### Exercise requirements
I need the lines below from the one with "(0 < n <= k)%nat ->" down to the one with "(n <= k)%nat ->" reproduced exactly, both ends included, and nothing else.

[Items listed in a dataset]
================
(** * Testnet transaction configuration and the multi-network connection registry

    Shallow embedding of [typescript/infra/config/networks/testnets.ts]
    (the static [configs] table) and of the SDK's [DomainConnection] and
    [MultiProvider] classes.

    JavaScript objects used as keyed containers are association lists in
    property-creation order; [DomainConnection] instances are mutable objects
    and live in an explicit store, the registry holding references to them. *)

From Stdlib Require Import ZArith.
From stdpp Require Import base option list strings gmap.

(** ** JavaScript preliminaries *)

(** Errors a call can raise.  [TypeError] is what reading a property of
    [undefined] raises; [LibraryError] stands for any error value produced
    by the client library; [LookupError] is the registry's own. *)
Inductive JsError : Type :=
  | TypeError
  | LookupError
  | LibraryError (reason : string).

(** A call either returns or throws. *)
Inductive Completion (A : Type) : Type :=
  | Normal (a : A)
  | Throw (e : JsError).
Arguments Normal {A} a.
Arguments Throw {A} e.

(** [xs.map(f)] where [f] may throw: elements are visited left to right and
    the first exception aborts the traversal. *)
Fixpoint Array_map_throwing {A B : Type} (f : A -> Completion B) (xs : list A)
  : Completion (list B) :=
  match xs with
  | [] => Normal []
  | x :: xs' =>
      match f x with
      | Throw e => Throw e
      | Normal y =>
          match Array_map_throwing f xs' with
          | Throw e => Throw e
          | Normal ys => Normal (y :: ys)
          end
      end
  end.
Lemma packed_walks_agree_upto (data : list byte) (order : ByteOrder) (offset0 : Z)
  (k : nat) :
  tiff_header data = Some (order, offset0) ->
  (forall n st,
      (n < k)%nat ->
      head_of_iteration WalkState (Decode_iter DecodeTag order) n
        (Decode_start data offset0) = Some st ->
      w_offset st <> 0 ->
      forallb (entry_local order offset0) (dir_entries order data (w_offset st)) = true) ->
  (forall n st,
      (0 < n <= k)%nat ->
      head_of_iteration WalkState (Decode_iter DecodeTag order) n
        (Decode_start data offset0) = Some st ->
      w_offset st <> 0 ->
      w_offset st = i (w_buf st)) ->
  forall n st,
    (n <= k)%nat ->
    head_of_iteration WalkState (Decode_iter DecodeTag order) n
      (Decode_start data offset0) = Some st ->
    exists stf,
      head_of_iteration WalkState (DecodeFile_iter DecodeTag order offset0) n
        (DecodeFile_start data offset0) = Some stf
      /\ w_offset stf = w_offset st /\ w_prev stf = w_prev st
      /\ w_Dirs stf = w_Dirs st
      /\ (w_offset st <> 0 ->
          w_buf stf = into_window offset0 (mkReader data (w_offset st))
          /\ offset0 <= w_offset st).
Proof.
  intros Hh Hlocal Hpacked.
  pose proof (tiff_header_inv _ _ _ Hh) as (_ & _ & Ho).
  apply first_offset_range in Ho.
  induction n as [|n IH]; intros st Hk H.
  - simpl in H. injection H as <-. exists (DecodeFile_start data offset0).
    rewrite DecodeFile_start_window. cbn. repeat split; lia.
  - replace (S n) with (n + 1)%nat in H |- * by lia. rewrite head_add in H |- *.
    destruct (head_of_iteration WalkState (Decode_iter DecodeTag order) n
                (Decode_start data offset0)) as [st0|] eqn:H0; [|discriminate].
    destruct (IH st0 ltac:(lia) eq_refl) as (stf & Hf & Eo & Ep & Ed & Hb). rewrite Hf.
    simpl in H |- *.
    destruct (Decode_iter DecodeTag order st0) as [st1|res] eqn:E; [|discriminate].
    injection H as <-.
    destruct (Decode_reaches_inv _ _ _ _ _ _ Hh H0) as (Hs & Hge & Hp).
    pose proof E as E'.
    apply Decode_iter_running in E' as (buf' & d & off & ED & -> & Hn & Hne).
    rewrite Hs in ED.
    destruct (Hb Hn) as (Hw & Hbase).
    pose proof (Hlocal n st0 ltac:(lia) H0 Hn) as Hloc.
    pose proof (DecodeDir_ok_reader _ _ _ _ _ _ _ ED) as (Es & Hi & R & L).
    cbn [s i] in Es, Hi, L. apply firstn_from_full in L; [|lia|lia].
    unfold DecodeFile_iter. rewrite Eo, Ep, Ed, Hw.
    destruct (w_offset st0 =? 0) eqn:E0; [apply Z.eqb_eq in E0; contradiction|].
    rewrite DecodeDir_window; cbn [s i]; try lia; [|exact Hloc].
    rewrite ED.
    destruct (off =? w_prev st0) eqn:Eq; [apply Z.eqb_eq in Eq; contradiction|].
    eexists. split; [reflexivity|]. cbn [w_buf w_offset w_prev w_Dirs].
    assert (off <> 0 -> off = i buf') as Hpk.
    { intros Hoff.
      apply (Hpacked (n + 1)%nat (mkWalk buf' off off (w_Dirs st0 ++ [d])));
        [lia| |assumption].
      rewrite head_add, H0. simpl. rewrite E. reflexivity. }
    repeat split.
    + unfold into_window. cbn [s i]. rewrite Es, <- (Hpk H). reflexivity.
    + specialize (Hpk H). lia.
Qed.
(** The claim C1 fails as it is stated: when config.js did not load,
    [calculateFootprint] returns [true] and stores 20 miles by car as
    20 x 0.41 kg, from the factors of the fallback. *)
Lemma missing_config_is_defaulted :
  let w := pageWithoutConfig [("car-miles", "20")] [] 1700000000000 in
  snd (App.calculateFootprint isoHost w) = true
  /\ (co2e <$> currentCalculation (fst (App.calculateFootprint isoHost w)))
     = Some (of_Z 20 * dec 41 100 * dec 1 1000)%js
  /\ shown (fst (App.calculateFootprint isoHost w))
     = [ShowResult (of_Z 20 * dec 41 100 * dec 1 1000)%js
          (Some (Rated belowAverage None))].
Proof. repeat split; vm_compute; reflexivity. Qed.

(* ===================================================================== *)
(** ** The comparison with the previous calculation *)
(* ===================================================================== *)

(** [parseFloat] on a number does not throw. *)
Lemma parseFloat_value_number (x : number) :
  parseFloat_value (VNum x) = Some (parseFloat_printed (VNum x)).
Proof. reflexivity. Qed.

Lemma parseFloat_value_positive (p : number) :
  (zero < p)%js = true ->
  (parseFloat_printed (VNum p) || zero)%js = p /\ truthy p = true.
Proof. destruct p as [ | [] | | [] ? ?]; try discriminate; split; reflexivity. Qed.

Lemma parseFloat_value_negative (x : number) :
  (x < zero)%js = true ->
  (parseFloat_printed (VNum x) || zero)%js = x /\ truthy x = true
  /\ (x > zero)%js = false.
Proof.
  destruct x as [ | [] | | [] ? ?]; try discriminate; repeat split; reflexivity.
Qed.

(** The test [Math.abs(d) > c] followed by [d < 0] sorts [d] as the two
    comparisons [d < -c] and [d > c] do, for any positive finite [c]. *)
Lemma deadband_two_sided (mc : positive) (ec : Z) (d : number) :
  let c := S754_finite false mc ec in
  (if (Math_abs d > c)%js
   then if (d < zero)%js then reduction else increase
   else unchanged)
  = (if (d < SFopp c)%js then reduction
     else if (d > c)%js then increase else unchanged).
Proof.
  intros c. unfold c, gt, lt, SFltb.
  destruct d as [[] | [] | | [] m e]; try reflexivity.
  cbn [Math_abs SFabs SFopp negb SFcompare zero].
  rewrite (Z.compare_antisym ec e), (Pos.compare_cont_antisym m mc Eq).
  destruct (ec ?= e); reflexivity.
Qed.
================
### Answer space
      (0 < n <= k)%nat ->
      head_of_iteration WalkState (Decode_iter DecodeTag order) n
        (Decode_start data offset0) = Some st ->
      w_offset st <> 0 ->
      w_offset st = i (w_buf st)) ->
  forall n st,
    (n <= k)%nat ->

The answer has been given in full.